Just to tell you once again: Who's Bad!
A: The whole fucking lot of them.
Man, it's nice to see OJ's jury can still get work, right folks? Seriously though, it's fucking pathetic to think that even when they have multiple witnesses claiming that Mike was a regular Brian Flanagan with the Jesus Juice, Pauly, Tia and the rest of the 12 angry men can't equate that to "guilty of providing alcohol to minors." Never mind that the defense couldn't be bothered to even dispute the charges.
But enough with the scholarly analysis, let's get to the part where I make fun of the stupidity!
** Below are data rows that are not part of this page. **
(** * MemoryHug: the Float8 codec and the allocation tracker of [src/main.cpp]

    The program packs a native [float] into one byte (1 sign bit, 4 exponent
    bits, 3 mantissa bits, bias 7), unpacks it again, and counts the bytes
    that go through the class-level [operator new[]] / [operator delete[]].

    The native [float] is IEEE-754 binary32.  It is modelled with the
    bit-exact specification of floating-point arithmetic that ships with the
    prover ([SpecFloat], precision 24, maximal exponent 128): every
    floating-point operation of the source is the corresponding [SF*]
    operation with round-to-nearest-even, so nothing is idealised to real
    numbers.  Rationals ([Q]) are used only to read a float's value. *)

From Stdlib Require Import ZArith List Bool Lia QArith Qabs Qpower.
From Stdlib Require Import Floats.SpecFloat.
Import ListNotations.

Local Open Scope Z_scope.

(** ** The native [float] *)

Module F32.

Definition prec : Z := 24.
Definition emax : Z := 128.

Definition float : Type := spec_float.

(** A well-formed binary32 datum: canonical mantissa, exponent in range. *)
Definition valid (f : float) : bool := valid_binary prec emax f.

(** Neither NaN nor an infinity. *)
Definition is_finite (f : float) : bool :=
  match f with
  | S754_zero _ | S754_finite _ _ _ => true
  | _ => false
  end.

Definition is_nan (f : float) : bool :=
  match f with S754_nan => true | _ => false end.

Definition is_infinite (f : float) : bool :=
  match f with S754_infinity _ => true | _ => false end.

(** [static_cast<float>(n)] for an [int] n. *)
Definition of_int (n : Z) : float := binary_normalize prec emax n 0 false.

Definition zero : float := S754_zero false.          (* 0.0f *)
Definition one : float := SFone prec emax.           (* 1.0f *)

Definition eqb : float -> float -> bool := SFeqb.    (* == *)
Definition ltb : float -> float -> bool := SFltb.    (* <  *)
Definition leb : float -> float -> bool := SFleb.    (* <= *)
Definition abs : float -> float := SFabs.            (* std::abs *)
Definition opp : float -> float := SFopp.            (* unary - *)
Definition add : float -> float -> float := SFadd prec emax.
Definition sub : float -> float -> float := SFsub prec emax.
Definition mul : float -> float -> float := SFmul prec emax.
Definition div : float -> float -> float := SFdiv prec emax.
Definition ldexp : float -> Z -> float := SFldexp prec emax.

(** [std::frexp]: for a finite non-zero argument the mantissa in
    [0.5, 1) and the binary exponent; for a zero, the zero and exponent 0.
    For an infinity or a NaN the stored exponent is unspecified, which is
    [None] here. *)
Definition frexp (f : float) : option (float * Z) :=
  match f with
  | S754_zero _ => Some (f, 0)
  | S754_finite _ _ _ => Some (SFfrexp prec emax f)
  | _ => None
  end.

Definition INT_MIN : Z := - 2 ^ 31.
Definition INT_MAX : Z := 2 ^ 31 - 1.

(** [static_cast<int>(f)]: truncation toward zero; undefined ([None]) when
    the truncated value does not fit an [int] or [f] is not finite. *)
Definition to_int (f : float) : option Z :=
  match f with
  | S754_zero _ => Some 0
  | S754_finite s m e =>
      let t := cond_Zopp s (Z.shiftl (Zpos m) e) in
      if (INT_MIN <=? t) && (t <=? INT_MAX) then Some t else None
  | _ => None
  end.

(** The rational a float denotes (0 for the data that denote none). *)
Definition to_Q (f : float) : Q :=
  match f with
  | S754_finite s m e => inject_Z (cond_Zopp s (Zpos m)) * Qpower 2 e
  | _ => 0
  end.

(** Structural equality test, used to check tables of results. *)
Definition same (f g : float) : bool :=
  match f, g with
  | S754_zero s, S754_zero t => Bool.eqb s t
  | S754_infinity s, S754_infinity t => Bool.eqb s t
  | S754_nan, S754_nan => true
  | S754_finite s m e, S754_finite t n k =>
      Bool.eqb s t && Pos.eqb m n && Z.eqb e k
  | _, _ => false
  end.

End F32.

(** ** [MemoryManager::Float8] *)

Module Float8.

Definition EXP_BITS : Z := 4.
Definition MANT_BITS : Z := 3.
Definition BIAS : Z := 7.

(** A store into the [uint8_t] member keeps the low eight bits. *)
Definition uint8 (n : Z) : Z := n mod 256.

(** The biased exponent the constructor computes for a finite non-zero
    [f]: [frexp]'s exponent of [|f|], plus [BIAS]. *)
Definition biased_exponent (f : F32.float) : option Z :=
  match F32.frexp (F32.abs f) with
  | Some (_, exponent) => Some (exponent + BIAS)
  | None => None
  end.

(** [Float8(float f)], lines 17-39.  The result is the byte [value]. *)
Definition of_float (f : F32.float) : option Z :=
  if F32.eqb f (F32.of_int 0) then Some 0
  else
    let sign := if F32.ltb f (F32.of_int 0) then 1 else 0 in
    let f := F32.abs f in
    match F32.frexp f with
    | None => None
    | Some (mantissa, exponent) =>
        let exponent := exponent + BIAS in
        if exponent <=? 0 then Some 0
        else if exponent >=? Z.shiftl 1 EXP_BITS then
          Some (uint8 (Z.lor (Z.shiftl sign 7)
                             (Z.shiftl (Z.shiftl 1 EXP_BITS - 1) MANT_BITS)))
        else
          match F32.to_int (F32.mul mantissa (F32.of_int (Z.shiftl 1 MANT_BITS))) with
          | None => None
          | Some mant =>
              Some (uint8 (Z.lor (Z.lor (Z.shiftl sign 7)
                                        (Z.shiftl exponent MANT_BITS)) mant))
          end
    end.

(** The three fields [operator float] reads off the byte. *)
Definition sign_field (value : Z) : Z := Z.land (Z.shiftr value 7) 1.
Definition exponent_field (value : Z) : Z :=
  Z.land (Z.shiftr value MANT_BITS) (Z.shiftl 1 EXP_BITS - 1).
Definition mantissa_field (value : Z) : Z :=
  Z.land value (Z.shiftl 1 MANT_BITS - 1).

(** The local [mantissa] of [operator float] after [mantissa += 1.0f]. *)
Definition significand (value : Z) : F32.float :=
  let mantissa :=
    F32.div (F32.of_int (mantissa_field value))
            (F32.of_int (Z.shiftl 1 MANT_BITS)) in
  F32.add mantissa F32.one.

(** [operator float() const], lines 41-51. *)
Definition to_float (value : Z) : F32.float :=
  if value =? 0 then F32.zero
  else
    let sign := sign_field value in
    let exponent := exponent_field value - BIAS in
    let mantissa := significand value in
    let result := F32.ldexp mantissa exponent in
    if sign =? 0 then result else F32.opp result.

(** [operator+] and [operator*], lines 53-59. *)
Definition add (a b : Z) : option Z :=
  of_float (F32.add (to_float a) (to_float b)).

Definition mul (a b : Z) : option Z :=
  of_float (F32.mul (to_float a) (to_float b)).

(** [sizeof(Float8)]: one [uint8_t] member, no virtual functions. *)
Definition sizeof : Z := 1.

End Float8.

(** ** [MemoryManager]: the allocation tracker and the optimized workload *)

Module MemoryManager.

(** [size_t] is a 64-bit unsigned integer; [+=] wraps around. *)
Definition size_t (n : Z) : Z := n mod 2 ^ 64.

(** The calls that reach the two static functions, oldest first.  The log
    is not a variable of the program: it records which calls were made, so
    that "one allocation, one free" can be stated. *)
Inductive event : Type :=
| Allocate (size : Z)
| Deallocate (size : Z).

Record tracker : Type := {
  totalAllocated : Z;
  totalFreed : Z;
  calls : list event
}.

(** [allocate], lines 83-87.  The storage itself is the caller's list. *)
Definition allocate (size : Z) (t : tracker) : tracker :=
  {| totalAllocated := size_t (totalAllocated t + size);
     totalFreed := totalFreed t;
     calls := calls t ++ [Allocate size] |}.

(** [deallocate], lines 89-93. *)
Definition deallocate (size : Z) (t : tracker) : tracker :=
  {| totalAllocated := totalAllocated t;
     totalFreed := size_t (totalFreed t + size);
     calls := calls t ++ [Deallocate size] |}.

(** [resetMemoryTracking], lines 128-131. *)
Definition resetMemoryTracking (t : tracker) : tracker :=
  {| totalAllocated := 0; totalFreed := 0; calls := calls t |}.

Definition bind {A B : Type} (m : option A) (k : A -> option B) : option B :=
  match m with
  | Some a => k a
  | None => None
  end.

(** [data[j] = v]; an index outside the array is undefined behaviour. *)
Fixpoint store (data : list Z) (j : nat) (v : Z) : option (list Z) :=
  match data, j with
  | [], _ => None
  | _ :: rest, O => Some (v :: rest)
  | d :: rest, S j' => option_map (cons d) (store rest j' v)
  end.

(** [for (; j < bound; ++j) data[j] = static_cast<float>(j);] with
    [count] iterations left: the [int] is converted to [float], the
    converting constructor packs it, the byte is copied into the slot. *)
Fixpoint write_from (count : nat) (j : Z) (data : list Z) : option (list Z) :=
  match count with
  | O => Some data
  | S count' =>
      bind (Float8.of_float (F32.of_int j)) (fun v =>
      bind (store data (Z.to_nat j) v) (fun data' =>
      write_from count' (j + 1) data'))
  end.

Definition inner_loop (data : list Z) : option (list Z) :=
  write_from 1000 0 data.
Huzzah!
As soon as I heard a verdict would be read at 4:30, I set my alarm for 5 so I wouldn't have to sit through all the waiting to discover whatever bizarre fucking excuse / pajama ensemble that Billie Jean would be wearing to court, yet not be too late to hear the media pathetically trying to fill the empty space with "coverage." I timed it almost perfectly, of course. I had the radio on while waiting (because really, video games come before freakshows any day of the week) and I didn't have to wait 5 minutes before I heard the line of the day from the ABC announcer guy:
"Now folks, when they go into the courtroom there won't be any picture feed, you'll just hear the audio over your radios."
Thanks for the warning, Dr. Marconi. I was starting to get worried there...
1 Comments:
I kinda figured DewyDew would agree with me on this one.
I'm a legal scholar or somethin... huzzah!